Task material:
(** C2, as the code has it.  A condition on a referenced column that the
    table does not have is skipped: the filter answers as it does for the
    plan without the absent columns, and keeps every row when all the
    referenced columns are absent.  When the table is well typed and every
    referenced column is absent or numeric, the filter, on a table with at
    least one row, and the aggregation, with at least one referenced
    column, return a result that is not an error.  (A condition on a Text
    column is not skipped: it makes the filter answer with an error.) *)
Theorem conditions_on_absent_columns_are_skipped
        (reduce_other : string -> dtype -> list cell -> exn + cell)
        (s : Store) (df : loc) (d : DataFrame) (pq : ParsedQuery) :
  points_to s df d ->
  fst (_execute_filter_query df pq s)
  = fst (_execute_filter_query df (without_absent d pq) s)
  /\ ((forall col, In col (columns pq) -> mem col (column_names d) = false) ->
      df_rows d <> [] ->
      exists data percentage,
        fst (_execute_filter_query df pq s)
        = inr (Filter (List.length (df_rows d)) (List.length (df_rows d))
                      data (column_names d) (List.length (df_rows d))
                      percentage))
  /\ (well_typed d = true ->
      (forall col, In col (columns pq) ->
                   mem col (column_names d) = false
                   \/ is_numeric_column d col = true) ->
      (df_rows d <> [] ->
       exists r, fst (_execute_filter_query df pq s) = inr r
                 /\ is_error r = false)
      /\ (columns pq <> [] ->
          exists r,
            fst (_execute_aggregation_query reduce_other df pq s) = inr r
            /\ is_error r = false)).
Proof.
  intros P.
  rewrite !(returns_fst _ _ _ (filter_refines df _ s d P)).
  rewrite (returns_fst _ _ _ (aggregation_refines reduce_other df pq s d P)).
  split; [now rewrite <- filter_skips_absent |].
  split.
  - intros A R. rewrite filter_skips_absent.
    unfold value_filter, without_absent; simpl.
    replace (filter (fun col => mem col (column_names d)) (columns pq))
      with (@nil string).
    + rewrite conditions_without_columns. simpl.
      destruct (df_rows d) as [| row rows]; [congruence |]. simpl.
      eexists. eexists. reflexivity.
    + symmetry. induction (columns pq) as [| col cols IH]; simpl;
        [reflexivity |].
      rewrite (A col (or_introl eq_refl)). apply IH. intros x I. apply A.
      now right.
  - intros W H. split.
    + intros R. eexists. split; [reflexivity |]. now apply filter_no_error.
    + intros C. eexists. split; [reflexivity |].
      now apply aggregation_no_error.
Qed.

Lemma conditions_on_absent_columns_are_skipped_witness :
  let pq := {| type := "filter"; original_query := "";
               columns := ["Discount"; "Revenue"]; values := [];
               conditions := [ {| operator := OpGt; value := PInt 150 |} ];
               time_filters := {| quarter := None; month := None |};
               aggregation_type := "sum" |} in
  fst (_execute_filter_query 0%nat pq sales_bot)
  = fst (_execute_filter_query 0%nat (without_absent sales pq) sales_bot)
  /\ exists r, fst (_execute_filter_query 0%nat pq sales_bot) = inr r
               /\ is_error r = false.
Proof.
  intros pq.
  destruct (conditions_on_absent_columns_are_skipped
              (fun _ _ _ => inl TypeError) sales_bot 0%nat sales pq eq_refl)
    as [Skip [_ Normal]].
  split; [exact Skip |].
  apply Normal.
  - reflexivity.
  - intros col [<- | [<- | []]]; [now left | now right].
  - discriminate.
Defined.

(** ** nlargest *)





























(** * Further properties of the query engine *)

(** ** The columns of a plan *)

Lemma mem_In x l : mem x l = true <-> In x l.
Proof.
  unfold mem. rewrite existsb_exists. split.
  - intros [y [I E]]. apply String.eqb_eq in E. now subst.
  - intros I. exists x. split; [assumption | apply String.eqb_refl].
Qed.

Lemma append_new_spec p names columns :
  (forall x, In x (append_new p names columns) -> In x columns \/ In x names)
  /\ (NoDup columns -> NoDup (append_new p names columns)).
Proof.
  unfold append_new. revert columns.
  induction names as [| n names IH]; intros columns; simpl.
  - split; auto.
  - destruct (IH (if p n && negb (mem n columns) then columns ++ [n]
                  else columns)) as [In' ND'].
    split.
    + intros x I. destruct (In' x I) as [H | H]; [| now right; right].
      destruct (p n && negb (mem n columns)); [| now left].
      apply in_app_or in H. destruct H as [H | [<- | []]]; auto.
    + intros ND. apply ND'.
      destruct (p n && negb (mem n columns)) eqn:E; [| assumption].
      apply andb_true_iff in E. destruct E as [_ E].
      apply negb_true_iff in E.
      apply NoDup_app; [assumption | repeat constructor; intros [] |].
      intros x I [<- | []]. apply mem_In in I. congruence.
Qed.

(** X1.  The columns the parser puts in a plan are columns of the table,
    and none is listed twice when the table has no two columns of the same
    name: the guards [if col in df.columns] of the executors never fail on
    a parsed plan. *)
Theorem extracted_columns_are_table_columns (query : string) (df : DataFrame) :
  (forall col, In col (_extract_columns_from_query query df) ->
               In col (column_names df))
  /\ (NoDup (column_names df) ->
      NoDup (_extract_columns_from_query query df)).
Proof.
  unfold _extract_columns_from_query.
  set (names := column_names df).
  set (direct := filter _ names).
  assert (D : (forall x, In x direct -> In x names) /\ (NoDup names -> NoDup direct)).
  { split; [intros x I; apply filter_In in I; tauto | apply NoDup_filter]. }
  revert D. generalize direct. clear direct.
  induction column_synonyms as [| [synonym variants] syns IH]; intros cols D;
    simpl; [exact D |].
  apply IH. destruct (Str.any_in variants (Str.lower query)); [| exact D].
  destruct D as [I ND].
  destruct (append_new_spec (fun col => Str.str_in synonym (Str.lower col))
                            names cols) as [I' ND'].
  split.
  - intros x H. destruct (I' x H); auto.
  - intros N. auto.
Qed.

Lemma extracted_columns_are_table_columns_witness :
  NoDup (_extract_columns_from_query "sales and revenue by region" sales).
Proof.
  apply (extracted_columns_are_table_columns
           "sales and revenue by region" sales).
  repeat constructor; simpl; intuition discriminate.
Defined.

(** ** The numbers read from a query *)

Lemma span_spec p s :
  all_chars p (fst (Str.span p s)) = true
  /\ s = (fst (Str.span p s) ++ snd (Str.span p s))%string.
Proof.
  induction s as [| c s [IH1 IH2]]; simpl; [auto |].
  destruct (p c) eqn:E; [| auto].
  destruct (Str.span p s) as [a b]; simpl in *. rewrite E, IH1.
  split; [reflexivity | simpl; congruence].
Qed.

Directions for this task: Where a line of the data includes the string "revert", list that line.

Finished exercise:
  unfold append_new. revert columns.
  revert D. generalize direct. clear direct.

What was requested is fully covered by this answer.